North Sea shale oil test drilling scheduled for next year
02 April 2013
Trapoil, a small oil drilling company, has announced plans to develop offshore fracking in the central North Sea in 2014 if it can find a partner for the project. It said there could be more oil and gas from unconventional offshore drilling than all of the output so far produced from the North Sea.

Trapoil said: "The possible prize is therefore substantial, but this asset is still very much in its infancy and we will need to perform a considerable amount of work before drilling may occur."
Trapoil chief executive Mark Groves-Gidney told the Scotsman: “Only about 2.5% of the oil created is retrieved through conventional fields. But if you go back into the rock at 14,000 feet you can access about 20% of the oil.”

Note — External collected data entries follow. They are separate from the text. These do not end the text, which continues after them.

Lemma newCursor_spec pt root va : tables_ok pt root →
  ∃ c, newCursor pt root va = Ret c ∧ c_va c = va ∧ cursor_ok pt root c.
Proof.
  intros Hok. pose proof law_levels as Hl. unfold newCursor.
  rewrite accessor_Ret by (apply (to_addresses _ _ Hok 0 0 root); [lia|done]). cbn [mbind outcome_bind].
  assert (initialLevel < maxLevels)%nat as Hi by (unfold initialLevel; lia).
  assert (∀ n t, mjoin ((<[initialLevel:=Some root]> (replicate maxLevels None) : list (option Z))
    !! (initialLevel + n)%nat) = Some t → n = 0%nat ∧ t = root) as Hroot.
  { intros n t. destruct n as [|n].
    - rewrite Nat.add_0_r, list_lookup_insert_eq by (by rewrite length_replicate). by intros [= <-].
    - rewrite list_lookup_insert_ne by lia. destruct (replicate _ _ !! _) eqn:Er; [|done].
      apply lookup_replicate in Er as [-> _]. done. }
  apply moveTo_spec; simpl; [done| |].
  - split.
    + by rewrite length_insert, length_replicate.
    + by rewrite list_lookup_insert_eq by (by rewrite length_replicate).
    + intros n t [-> ->]%Hroot. done.
  - intros n _ [t [-> ->]%Hroot] _ k Hk. lia.
Qed.

Lemma advance4k_spec pt root c : tables_ok pt root → cursor_ok pt root c →
  0 ≤ c_va c → c_va c + kPageSize < 2 ^ 64 →
  ∃ c', advance4k pt c = Ret c' ∧ c_va c' = c_va c + kPageSize ∧ cursor_ok pt root c'.
Proof.
  intros Hok [Hacc _] Hva Hend. unfold advance4k. rewrite u64_small by (unfold kPageSize in *; lia).
  apply moveTo_spec; [done..|]. intros n Hn _ Hsame k Hk.
  destruct k as [|k]; [|apply Hsame; lia]. apply (carry _ _ (S initialLevel)); [done|lia|].
  apply Hsame. lia.
Qed.
(* ===== verification/PageOps.v ===== *)
(** * Operations on ranges of pages

    The templates of kernel/thor/generic/thor-internal/address-space.hpp that
    implement [VirtualOperations] with a page table cursor: mapping the present
    pages of a memory view, restricting, cleaning, unmapping and aging pages and
    handling a page fault.  They keep the use counts of cached pages and the
    resident set size in step with the page tables.

    The use counts of the pages that the page frame database describes as pages of
    a cache are a map, the calls of [markDirty] a log, and [peekRange] of the memory
    view is a function from offsets to physical ranges. *)
From Stdlib Require Import ZArith Lia.
From stdpp Require Import base list numbers option gmap.
From S2P Require Import Prelude PageConsts CursorPolicy PageCursor.
Open Scope Z_scope.

Record PageState := MkPages {
  ps_tables : PageTables;
  ps_uses : gmap Z Z;
  ps_dirty : list Z;
}.
Definition set_tables (st : PageState) (pt : PageTables) : PageState :=
  MkPages pt (ps_uses st) (ps_dirty st).

(** [globalPfnDb().find] with its assertion. *)
Definition pfn_find (st : PageState) (pa : Z) : outcome (option Z) :=
  assert! Z.land pa (kPageSize - 1) =? 0;
  Ret (ps_uses st !! pa).

(** [incrementUses], [decrementUses] and [markDirty] on the descriptor of a page, if
    there is one. *)
Definition incrementUses (st : PageState) (pa : Z) : outcome PageState :=
  descriptor ← pfn_find st pa;
  match descriptor with
  | None => Ret st
  | Some cnt => Ret (MkPages (ps_tables st) (<[pa := u32 (cnt + 1)]> (ps_uses st)) (ps_dirty st))
  end.
Definition decrementUses (st : PageState) (pa : Z) : outcome PageState :=
  descriptor ← pfn_find st pa;
  match descriptor with
  | None => Ret st
  | Some cnt =>
      assert! 0 <? cnt;
      Ret (MkPages (ps_tables st) (<[pa := cnt - 1]> (ps_uses st)) (ps_dirty st))
  end.
Definition markDirty (st : PageState) (pa : Z) : outcome PageState :=
  descriptor ← pfn_find st pa;
  match descriptor with
  | None => Ret st
  | Some _ => Ret (MkPages (ps_tables st) (ps_uses st) (ps_dirty st ++ [pa]))
  end.

Definition no_pages : PagesAffected := MkAffected 0 0 0 false.
Definition add_rss (a : PagesAffected) (increase decrease : Z) : PagesAffected :=
  MkAffected (i64 (rssIncrease a + increase)) (i64 (rssDecrease a + decrease)) (scanned a) (anyRevoked a).
Definition add_scanned (a : PagesAffected) (n : Z) : PagesAffected :=
  MkAffected (rssIncrease a) (rssDecrease a) (i64 (scanned a + n)) (anyRevoked a).
Definition set_revoked (a : PagesAffected) (b : bool) : PagesAffected :=
  MkAffected (rssIncrease a) (rssDecrease a) (scanned a) (b || anyRevoked a).

Definition aligned (x : Z) : bool := Z.land x (kPageSize - 1) =? 0.
Definition any_access (flags : Z) : bool :=
  flag flags (Z.lor access_read (Z.lor access_write access_execute)).

Section operations.
Context {policy : CursorPolicy}.

(** The accounting for an old entry that was replaced. *)
Definition replaced_page (st : PageState) (aff : PagesAffected) (status oldPhysical : Z)
    : outcome (PageState * PagesAffected) :=
  st ← (if flag status status_present && flag status status_dirty then markDirty st oldPhysical else Ret st);
  let aff := add_rss aff kPageSize 0 in
  if flag status status_present then
    let aff := add_rss aff 0 kPageSize in
    st ← decrementUses st oldPhysical;
    Ret (st, aff)
  else Ret (st, aff).

Definition effective_flags (flags : Z) (r : PhysicalRange) : Z :=
  if negb (pr_isMutable r) then Z.ldiff flags access_write else flags.

(** The loop of [mapPresentPagesByCursor]. *)
Fixpoint mapPresent_loop (fuel : nat) (peek : Z → PhysicalRange) (va offset size flags : Z)
    (mode : CachingMode) (st : PageState) (c : PageCursor) (aff : PagesAffected)
    : outcome (PageState * PagesAffected) :=
  match fuel with
  | O => Stop OutOfFuel
  | S fuel =>
      if c_va c <? u64 (va + size) then
        let progress := u64 (c_va c - va) in
        let r := peek (u64 (offset + progress)) in
        if pr_physical r =? no_address then
          c ← advance4k (ps_tables st) c;
          mapPresent_loop fuel peek va offset size flags mode st c aff
        else
          assert! aligned (pr_physical r);
          st ← incrementUses st (pr_physical r);
          '(status, oldPhysical, pt, c) ← map4k (ps_tables st) c (pr_physical r) (effective_flags flags r)
            (determineCachingMode (pr_cachingMode r) mode);
          '(st, aff) ← replaced_page (set_tables st pt) aff status oldPhysical;
          c ← advance4k (ps_tables st) c;
          mapPresent_loop fuel peek va offset size flags mode st c aff
      else Ret (st, aff)
  end.

Definition loop_fuel (size : Z) : nat := S (Z.to_nat size).

Definition mapPresentPages (st : PageState) (root va : Z) (peek : Z → PhysicalRange)
    (offset size flags : Z) (mode : CachingMode) : outcome (PageState * PagesAffected) :=
  assert! aligned va; assert! aligned offset; assert! aligned size; assert! any_access flags;
  c ← newCursor (ps_tables st) root va;
  mapPresent_loop (loop_fuel size) peek va offset size flags mode st c no_pages.

(** The loop of [restrictPagesByCursor]. *)
Fixpoint restrict_loop (fuel : nat) (va size flags : Z) (mode : CachingMode) (st : PageState)
    (c : PageCursor) (aff : PagesAffected) : outcome (PageState * PagesAffected) :=
  match fuel with
  | O => Stop OutOfFuel
  | S fuel =>
      if c_va c <? u64 (va + size) then
        '(status, physical, restricted, pt) ← restrict4k (ps_tables st) c flags mode;
        let st := set_tables st pt in
        st ← (if flag status status_present && flag status status_dirty then markDirty st physical else Ret st);
        let aff := set_revoked aff restricted in
        c ← advance4k (ps_tables st) c;
        restrict_loop fuel va size flags mode st c aff
      else Ret (st, aff)
  end.

Definition restrictPages (st : PageState) (root va size flags : Z) (mode : CachingMode)
    : outcome (PageState * PagesAffected) :=
  assert! aligned va; assert! aligned size; assert! any_access flags;
  c ← newCursor (ps_tables st) root va;
  restrict_loop (loop_fuel size) va size flags mode st c no_pages.

(** [faultPageByCursor]; [None] stands for [Error::fault]. *)
Definition faultPage (st : PageState) (root va : Z) (peek : Z → PhysicalRange) (offset flags : Z)
    (mode : CachingMode) : outcome (option PagesAffected * PageState) :=
  assert! aligned va; assert! aligned offset; assert! any_access flags;
  c ← newCursor (ps_tables st) root va;
  let r := peek offset in
  if pr_physical r =? no_address then Ret (None, st)
  else
    st ← incrementUses st (pr_physical r);
    '(status, oldPhysical, pt, _) ← remap4k (ps_tables st) c (pr_physical r) (effective_flags flags r)
      (determineCachingMode (pr_cachingMode r) mode);
    let st := set_tables st pt in
    '(st, aff) ←
      (if flag status status_present then
         st ← (if flag status status_dirty then markDirty st oldPhysical else Ret st);
         st ← decrementUses st oldPhysical;
         Ret (st, add_rss no_pages 0 kPageSize)
       else Ret (st, no_pages));
    Ret (Some (add_rss aff kPageSize 0), st).

(** The loops of [cleanPagesByCursor], [unmapPagesByCursor] and [agePagesByCursor]:
    [while(c.find...(va + size)) { body; c.advance4k(); }]. *)
Fixpoint scan_loop (fuel : nat) (wanted : Z → bool)
    (body : PageState → PageCursor → PagesAffected → outcome (PageState * PagesAffected))
    (va size : Z) (st : PageState) (c : PageCursor) (aff : PagesAffected)
    : outcome (PageState * PagesAffected) :=
  match fuel with
  | O => Stop OutOfFuel
  | S fuel =>
      let limit := u64 (va + size) in
      '(found, c) ← findEntry (find_fuel c limit) wanted (ps_tables st) c limit;
      if (found : bool) then
        '(st, aff) ← body st c aff;
        c ← advance4k (ps_tables st) c;
        scan_loop fuel wanted body va size st c aff
      else Ret (st, aff)
  end.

The company does not have the resources to fully fund a drilling programme itself, but will be approaching major oil companies to join the programme over the next two weeks.
The company has been granted rights by DECC near the long-established Brent and Ninian fields and, if the test well is a success, it could use existing infrastructure to make extraction commercially viable.
The UK government has already given energy firm Cuadrilla permission to drill for shale gas onshore in Lancashire and elsewhere in the UK.
That company has delayed its next round of drilling until next year while it prepares environmental impact assessments for its work, one of the conditions put in place by DECC before it gave permission for the extraction.